▶ Exercise details
Only one stretch of the listing below is wanted. Give it again exactly, from the line with "Inductive thrown := thrown_null" through the line with "TypeError that reading".

** Opening Task material block **

(** * The filter-surrounded-by-spaces rule of ansible-lint

    A shallow embedding of
    [src/ansiblelint/rules/filter_surrounded_by_spaces.py]:
    the single-string check [string_violates_rule], the recursive walk
    [container_violates_rule] and the rule class' [matchtask].

    Python raises where an index is out of range, so every function that
    indexes a string returns in the error monad [result]. *)

From Stdlib Require Import List String Ascii ZArith NArith Bool Lia Permutation.
Import ListNotations.
Local Open Scope string_scope.
Local Open Scope list_scope.
Local Open Scope Z_scope.

(** ** Exceptions and the error monad *)

Module Py.

(** The one exception the module can raise: [text[i]] out of range. *)
Inductive exn : Set := IndexError.

Inductive result (A : Type) : Type :=
| Return (a : A)
| Raise (e : exn).

Arguments Return {A} a.
Arguments Raise {A} e.

Definition bind {A B : Type} (m : result A) (k : A -> result B) : result B :=
  match m with
  | Return a => k a
  | Raise e => Raise e
  end.

End Py.

Import Py.

Declare Scope py_scope.
Delimit Scope py_scope with py.
Notation "x <- m ;; k" := (bind m (fun x => k))
  (at level 61, m at next level, right associativity) : py_scope.
Local Open Scope py_scope.

(** ** Strings *)

(** A Python [str] is a sequence of Unicode code points. *)
Definition codepoint : Set := N.
Definition str : Set := list codepoint.

(** The code points of a literal whose characters are below U+0100. *)
Definition py_str (s : string) : str :=
  List.map N_of_ascii (list_ascii_of_string s).

(** ["|"] is U+007C. *)
Definition pipe : codepoint := 124%N.

(** [len(text)]. *)
Definition len (text : str) : Z := Z.of_nat (List.length text).

(** [c.isspace()] for a one-character string: CPython's
    [_PyUnicode_IsWhitespace]. *)
Definition isspace (c : codepoint) : bool :=
  ((0x9 <=? c) && (c <=? 0xD) ||
   (0x1C <=? c) && (c <=? 0x20) ||
   (c =? 0x85) || (c =? 0xA0) || (c =? 0x1680) ||
   (0x2000 <=? c) && (c <=? 0x200A) ||
   (c =? 0x2028) || (c =? 0x2029) || (c =? 0x202F) || (c =? 0x205F) ||
   (c =? 0x3000))%N.

(** [text[i]]: a negative index counts from the end; an index outside
    [-len(text) .. len(text) - 1] raises [IndexError]. *)
Definition getitem (text : str) (i : Z) : result codepoint :=
  let j := if i <? 0 then i + len text else i in
  if (j <? 0) || (len text <=? j) then Raise IndexError
  else match nth_error text (Z.to_nat j) with
       | Some c => Return c
       | None => Raise IndexError
       end.

(** ** The string checker *)

(** [not text[i].isspace()] *)
Definition not_space_at (text : str) (i : Z) : result bool :=
  c <- getitem text i ;; Return (negb (isspace c)).

(** [a and b], with [a] a pure test: [b] is evaluated only when [a] holds. *)
Definition py_and (a : bool) (b : result bool) : result bool :=
  if a then b else Return false.

(** [a or b]: [b] is evaluated only when [a] is false. *)
Definition py_or (a b : result bool) : result bool :=
  x <- a ;; if x then Return true else b.

(** The body of [for idx, chr in enumerate(text)], from position [idx] on;
    [rest] is what is left of [text] to enumerate. *)
Fixpoint scan_from (text : str) (idx : Z) (rest : str) : result bool :=
  match rest with
  | [] => Return false
  | chr :: rest' =>
      if negb (chr =? pipe)%N then scan_from text (idx + 1) rest'
      else
        c1 <- py_and (idx =? 0) (not_space_at text (idx + 1)) ;;
        if c1 then Return true
        else
          c2 <- py_and (idx =? len text - 1) (not_space_at text (idx - 1)) ;;
          if c2 then Return true
          else
            c3 <- py_or (not_space_at text (idx - 1))
                        (not_space_at text (idx + 1)) ;;
            if c3 then Return true
            else scan_from text (idx + 1) rest'
  end.

Definition string_violates_rule (text : str) : result bool :=
  if len text <? 2 then Return false
  else scan_from text 0 text.
(** * AI-Persona: the retrieval-augmented chat backend

    A shallow embedding of [backend/services/ragService.js] (the RAG
    service singleton), [backend/routes/rag.js], [backend/routes/chat.js],
    [backend/utils/splitDocument.js] and of the client and the two forms
    of the frontend.

    The third-party collaborators the service calls (the LangChain text
    splitter, the Supabase vector store and table client, the OpenAI chat
    completion endpoint, the clock and the uuid generator) are not code of
    the repository: they appear as records of operations over an abstract
    world [W], exactly at the places where the source calls them. The
    algorithm of the text splitter, with the options the code constructs
    it with, is followed in [LangChain].
    [async]/[await] is sequential composition in a state-and-exception
    monad. What is thrown is kept as its constructor name and its
    [message], which is all the handlers read; the count query of
    [getStats] is followed as well when it rejects with [null] or
    [undefined]. [console.error] output is not modelled. Strings are byte
    strings: ASCII text is itself, and a code unit of the source's UTF-16
    strings beyond ASCII is the bytes of its UTF-8 form (see [Text]). *)

From Stdlib Require Import String Ascii List Arith NArith Bool Lia QArith.
From Stdlib Require Import Decimal DecimalString DecimalNat.
Import ListNotations.
Open Scope string_scope.
Open Scope nat_scope.

Set Implicit Arguments.

(* ===================================================================== *)
(** * JavaScript strings and arrays *)
(* ===================================================================== *)

Module Js.

Definition LF : string := String (ascii_of_nat 10) EmptyString.
Definition dquote : string := String (ascii_of_nat 34) EmptyString.

(** [hay.includes(needle)] *)
Fixpoint includes (needle hay : string) : bool :=
  if prefix needle hay then true
  else match hay with
       | EmptyString => false
       | String _ rest => includes needle rest
       end.

(** [xs.join(sep)] *)
Fixpoint join (sep : string) (xs : list string) : string :=
  match xs with
  | [] => ""
  | x :: rest =>
      match rest with
      | [] => x
      | _ :: _ => x ++ sep ++ join sep rest
      end
  end.


(** Truthiness of a string: only the empty string is falsy. *)
Definition truthy (s : string) : bool :=
  match s with EmptyString => false | String _ _ => true end.

(** A thrown value as far as the code looks at it: the constructor name
    (the error kind) and the [message] property, which is [undefined]
    on values that carry none. *)
Record Error := { name : string; message : option string }.

(** [new Error(msg)] *)
Definition new_Error (msg : string) : Error :=
  {| name := "Error"; message := Some msg |}.

(** What a promise may reject with: any value, [null] and [undefined]
    included. *)
Inductive thrown := thrown_null | thrown_undefined | thrown_value (e : Error).

(** The TypeError of reading a property of [null] or [undefined]. *)
Definition TypeError_reading (property what : string) : Error :=
  {| name := "TypeError";
     message := Some ("Cannot read properties of " ++ what
                        ++ " (reading '" ++ property ++ "')") |}.

(** [error.message] for a caught value: the property ([inr]), or the
    TypeError that reading it throws ([inl]). *)
Definition read_message (error : thrown) : Error + option string :=
  match error with
  | thrown_null => inl (TypeError_reading "message" "null")
  | thrown_undefined => inl (TypeError_reading "message" "undefined")
  | thrown_value e => inr (message e)
  end.

(** [`${error.message}`] *)
Definition tpl (m : option string) : string :=
  match m with Some s => s | None => "undefined" end.

(** [error.message && error.message.includes(needle)] as a condition *)
Definition message_includes (needle : string) (e : Error) : bool :=
  match message e with
  | Some m => truthy m && includes needle m
  | None => false
  end.

(** An optional argument or body field holding a string. *)
Inductive value := undefined | null | str (s : string).

(** A default parameter [x = null] replaces [undefined] only. *)
Definition default_null (v : value) : value :=
  match v with undefined => null | _ => v end.
Lemma div_lt_1 a b : 0 < b → a < b → a / b < 1.
Proof.
  intros Hb Hab. replace 1 with (b / b) by (field; lra).
  apply Rmult_lt_compat_r; [by apply Rinv_0_lt_compat|done].
Qed.

Lemma div_ge_1 a b : 0 < b → b <= a → 1 <= a / b.
Proof.
  intros Hb Hab. replace 1 with (b / b) by (field; lra).
  by apply div_le_mono.
Qed.

(** ** The schedule functions *)

Lemma warmup_cosine_below x warmup :
  0 <= x < warmup → warmup_cosine x warmup = OK (x / warmup).
Proof.
  intros [H0 Hx]. unfold warmup_cosine.
  rewrite decide_True by done. apply pydiv_ok. lra.
Qed.

Lemma warmup_constant_below x warmup :
  0 <= x < warmup → warmup_constant x warmup = OK (x / warmup).
Proof.
  intros [H0 Hx]. unfold warmup_constant.
  rewrite decide_True by done. apply pydiv_ok. lra.
Qed.

Lemma warmup_linear_below x warmup :
  0 <= x < warmup → warmup_linear x warmup = OK (x / warmup).
Proof.
  intros [H0 Hx]. unfold warmup_linear.
  rewrite decide_True by done. apply pydiv_ok. lra.
Qed.

Lemma warmup_fix_value step warmup_step :
  warmup_step ≠ 0 →
  warmup_fix step warmup_step = OK (Rmin 1 (step / warmup_step)).
Proof.
  intros Hw. unfold warmup_fix. rewrite pydiv_ok by done. simpl.
  rewrite pymin_Rmin. do 2 f_equal. lra.
Qed.

Lemma warmup_fix_below step warmup_step :
  0 <= step < warmup_step → warmup_fix step warmup_step = OK (step / warmup_step).
Proof.
  intros [H0 Hs]. rewrite warmup_fix_value by lra. f_equal.
  apply Rmin_right. left. apply div_lt_1; lra.
Qed.

Lemma warmup_fix_above step warmup_step :
  0 < warmup_step → warmup_step <= step → warmup_fix step warmup_step = OK 1.0.
Proof.
  intros Hw Hs. rewrite warmup_fix_value by lra. f_equal.
  rewrite Rmin_left by (by apply div_ge_1). lra.
Qed.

** Closing Task material block **

▶ Response box
Inductive thrown := thrown_null | thrown_undefined | thrown_value (e : Error).

(** The TypeError of reading a property of [null] or [undefined]. *)
Definition TypeError_reading (property what : string) : Error :=
  {| name := "TypeError";
     message := Some ("Cannot read properties of " ++ what
                        ++ " (reading '" ++ property ++ "')") |}.

(** [error.message] for a caught value: the property ([inr]), or the
    TypeError that reading it throws ([inl]). *)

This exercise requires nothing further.